Um tanto boêmio quando jovem, alto, magro e nervoso, julgou
haver contraído a tuberculose, então uma doença quase sempre fatal. Uma pessoa
minha amiga, de alta respeitabilidade, me informou que uma neta dele lhe fizera
a revelação de que essa tísica foi apenas uma doença imaginária do poeta, que
na realidade nunca fora inoculado por bacilos de Koch. A mesma fonte me revelou
que ele chamava a sua suposta tuberculose de Dindinha, que era o nome da velha babá
de sua infância. E também, carinhosamente, apelidava a morte de Dona Branca.
O milionário do verso cometeu inúmeros poemas, entre os quais
mais de quatro mil sonetos, forma fixa de sua predileção, que ficaram dispersos
em jornais e revistas. Alguns foram reunidos no livro Poesias, cuja publicação
foi feita em 1939, sob a chancela da APL. Recentemente, através da Coleção
Centenário, publicada por ocasião das festividades alusivas ao centenário da Academia
Piauiense de Letras, foi dada à estampa a segunda edição desse seu livro.

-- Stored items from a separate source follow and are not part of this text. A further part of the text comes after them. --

Lemma global_calls_answered_witness :
  let client := run (concat (round_robin (map op_task two_pings)))
    (initial (MkReader both_responses None) new_writer (map op_task two_pings)) in
  let server := run (concat (round_robin two_serving))
    (initial (MkReader both_requests None) new_writer two_serving) in
  wr_out (resource (w_access client)) = both_requests ∧
  wr_out (resource (w_access server)) = both_responses ∧
  Forall (λ t, t = Finished (Returned true)) (tasks server) ∧
  tasks client = [Finished (Returned true); Finished (Returned true)] ∧
  rd_buf (resource (r_access client)) = [] ∧ rd_buf (resource (r_access server)) = [].
Proof.
  destruct ping_granted_ok as [Hok Hserved].
  assert (fair_rounds (map op_task two_pings) (round_robin (map op_task two_pings))) as Hc
    by (apply round_robin_fair; vm_compute; reflexivity).
  assert (fair_rounds two_serving (round_robin two_serving)) as Hs
    by (apply round_robin_fair; vm_compute; reflexivity).
  intros client server.
  destruct (global_calls_answered two_pings granting (MkReader both_responses None)
    (MkReader both_requests None) new_writer new_writer _ _ (Forall_replicate op_ok 2 _ Hok)
    (Forall_replicate (served granting) 2 _ Hserved) granting_answers eq_refl eq_refl Hc Hs) as (msgs & Hm & Ho & Hserver).
  assert (msgs = two_pings) as ->
    by (symmetry in Hm; apply Permutation_length_2_inv in Hm as [-> | ->]; reflexivity).
  destruct (Hserver [] eq_refl) as (Hret & Hrest & Hreplies & Hclient).
  destruct (Hclient [] eq_refl) as [Hres Hrest'].
  split; [exact Ho|]. split; [exact Hreplies|]. split; [exact Hret|].
  split; [exact Hres|]. split; [exact Hrest'|exact Hrest].
Defined.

Casou-se com Liduína Mendes Frazão em 1914, que veio a
falecer em 1932. Portanto, o poeta foi casado durante 18 anos e permaneceu em
viuvez durante outros 18 anos.
Outro fato que muito magoou o poeta foi a prisão de Celso
Pinheiro Filho, aos 24 anos de idade, quando era 3° sargento do Exército, pelo
Tribunal de Segurança Nacional, sob a acusação de ser comunista, em virtude de
haver tomado parte do levante da Praia Vermelha (3° R. I.), em novembro de
1935. Em 1946 Celso Filho foi nomeado prefeito de Teresina pelo interventor
federal Vitorino Correia. Segundo Herculano Moraes esse filho primogênito do
poeta sofreu “uma das mais acirradas campanhas de difamação da época”, o que
teria levado Celso Pinheiro, em defesa do filho, “a publicar versos ofensivos e
insultuosos contra Eurípides Clementino de Aguiar, que liderava os opositores
ao filho do poeta”.
Além de Celso Filho o poeta teve as seguintes filhas: Edméa,
Maria, Wanda e Diva.
III Comentário
crítico
Como epígrafe do excelente livro Os Literatos e a República:
Clodoaldo Freitas, Higino Cunha e as Tiranias do Tempo, de Teresinha Queiroz,
encontramos um lapidar e paradigmático trecho de um poema incluído na parte do
livro Poesias titulada Poema das Noites, de cuja epígrafe transcreverei apenas
os quatorze versos iniciais:
Na idade,
Em que se é todo um hino à Mocidade
E a vida sabe a trínulo perfeito
Contraí dentre todas as doenças,
Aquela cujas chagas são imensas...
Ai, doença das Letras no meu peito!...
Eram febres de luz de muitos graus,
Entrecortadas de lampejos maus...
Às vezes, nos ásperos reveses da Febre,
Do Martírio, Satanás dirigia o meu delírio:
E eu morto, de pés juntos,
Escutava risadas de Voltaire
E via,
Assomos de magia!
Lendo-se o poema acima referido na íntegra, pode-se constatar
que nele estão todos os principais ingredientes e condimentos da poética
simbolista. Nele se nota certa vagueza, feita mais de sugestões, que de afirmações
peremptórias; certo clima de nívea frialdade, de penumbra nevoenta, de brancura
lirial; uma métrica, que lhe dá musicalidade e certa variação rítmica; uma
quase profissão de fé, quando ele cita suas admirações literárias; e uma
espécie de devoção ao sofrimento e à morte.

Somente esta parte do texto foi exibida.